Nos alliés nous sauveront peut-être. S'il n'y a que la France pour se tirer d'affaire, elle ne s’en tirera jamais. Depuis dix mois que nous sommes là pour avancer de 100 mètres, et de voir les journaux qui disent tous les jours qu'ils veulent les sortir de France. Nous y arriverons mais il y a trop de trahison. Les officiers voudraient bien que les hommes iraient en avant, mais eux autres voudraient rester en arrière. Donc, ça ne peut pas marcher du tout. Aucune attaque ne réussit par leurs fautes. Ce n'est pas la peine de publier ma lettre, mais ça va bien mal pour nous. C'a besoin de changer.

Je termine en vous embrassant tous de tout mon cœur.

Pierre Pichaud


Puis Pierre Pichaud a été envoyé en Champagne où les généraux Joffre et Castelneau préparent une offensive sur 25 km de long.


Vendredi 24 septembre 1915


Chère Anastasie


Deux mots seulement pour te dire que je suis en bonne santé et je désire que cette lettre vous trouve aussi tous en bonne santé.
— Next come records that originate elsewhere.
Lemma step_spec c : queue_inv c ->
  match activateStep cb c with
  | (None, c') => queue_inv c' /\ no_idle c'
  | (Some c', _) => queue_inv c' /\ (activation_measure c' < activation_measure c)%nat
  end.
Proof.
  intros Hi. unfold activateStep, activation_measure. destruct (q_group c =? "") eqn:Hg; cbn [negb].
  - apply String.eqb_eq in Hg. case_bool_decide as Hact; cbn [negb].
    2: { split; [done|]. intros _. by left. }
    destruct (nextPendingLocked "" c) as [h|] eqn:Hn.
    2: { split; [done|]. intros Hq. exfalso. apply Hq. apply elem_of_nil_inv. intros x Hx.
         apply (next_none c Hi Hn) in Hx. rewrite Hact in Hx. by apply elem_of_nil in Hx. }
    destruct (next_some _ _ _ Hi Hn) as (p&Hh&Hna&Hp&_). rewrite Hp.
    set (c1 := if negb _ then _ else c).
    assert (H1 : queue_inv c1 /\ q_queue c1 = q_queue c /\ q_active c1 = [] /\ q_heap c1 = q_heap c
                 /\ q_group c1 = pa_parallelGroup p /\ waiting c1 = waiting c).
    { unfold c1. destruct (pa_parallelGroup p =? "") eqn:E; simpl.
      - apply String.eqb_eq in E. rewrite E. done.
      - split; [apply watch_inv, set_group_inv; auto|]. unfold watchParallelAdmissionLocked.
        destruct (pa_parallelDone p); [destruct (trim_space (pa_parallelGroup p) =? "")|]; simpl; split_and!; auto. }
    clearbody c1. destruct H1 as (Hi1&Hq1&Ha1&Hh1&Hg1&Hw1).
    pose proof (activate_spec c1 h p Hi1) as Hs. rewrite Hq1, Ha1, Hh1 in Hs.
    destruct (activateLocked cb h c1) as [ok c']. destruct Hs as (Hi'&Hg'&_&Hw'&Hok); [done|apply not_elem_of_nil|done| |].
    { split; [by left|]. by rewrite Hg1. }
    destruct (ok && (q_group c' =? "")) eqn:E.
    + apply andb_true_iff in E as [-> _]. split; [done|]. intros _. left. specialize (Hok eq_refl). intros E'.
      rewrite E' in Hok. by apply elem_of_nil in Hok.
    + split; [done|]. rewrite Hw1 in Hw'. destruct (q_group c' =? ""); lia.
  - destruct (nextPendingLocked (q_group c) c) as [h|] eqn:Hn.
    + destruct (next_some _ _ _ Hi Hn) as (p&Hh&Hna&Hp&Hgp). apply String.eqb_neq in Hg.
      pose proof (activate_spec c h p Hi Hh Hna Hp) as Hs. destruct (activateLocked cb h c) as [ok c'].
      destruct Hs as (Hi'&Hg'&_&Hw'&_); [split; [by right|auto]|]. simpl. split; [done|]. rewrite Hg'.
      apply String.eqb_neq in Hg. rewrite Hg. lia.
    + apply String.eqb_neq in Hg. case_bool_decide as Hact; cbn [negb orb].
      * destruct (channelClosed (q_groupDone c) c) eqn:Hc; cbn [negb].
        -- split; [apply set_group_inv; auto|]. simpl. unfold waiting, isActiveLocked. simpl. lia.
        -- split; [done|]. intros _. right. done.
      * split; [done|]. intros _. by left.
Qed.

Lemma loop_spec fuel c : queue_inv c -> (activation_measure c < fuel)%nat ->
  queue_inv (activate_loop cb fuel c) /\ no_idle (activate_loop cb fuel c).
Proof.
  revert c. induction fuel as [|fuel IH]; intros c Hi Hf; [lia|]. simpl. pose proof (step_spec c Hi) as Hs.
  destruct (activateStep cb c) as [[c'|] c'']; [|done]. destruct Hs as [Hi' Hm]. apply IH; [done|lia].
Qed.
A présent, il faudra pas vous étonner si vous êtes longtemps sans recevoir de mes nouvelles. Il faudra que vous en soyez pas surprises parce que, demain matin, à 5 heures, nous faisons l'attaque. Il faut que nous prenions la 3ème tranchée boche et que nous apportions des vivres pour 2 jours. Si nous réussissons, nous pourrons pas retourner ni être approvisionnés avant qu'il y ait des boyaux de communication de faits. Il pourrait se faire que nous pourrions pas envoyer nos lettres si vite. Voilà 2 jours que le bombardement est commencé et il doit continuer jusqu'à demain matin. Ensuite, nous irons voir si il y a encore des boches dans leurs tranchées. Tant mieux si leurs mitrailleurs sont écrasés par notre artillerie.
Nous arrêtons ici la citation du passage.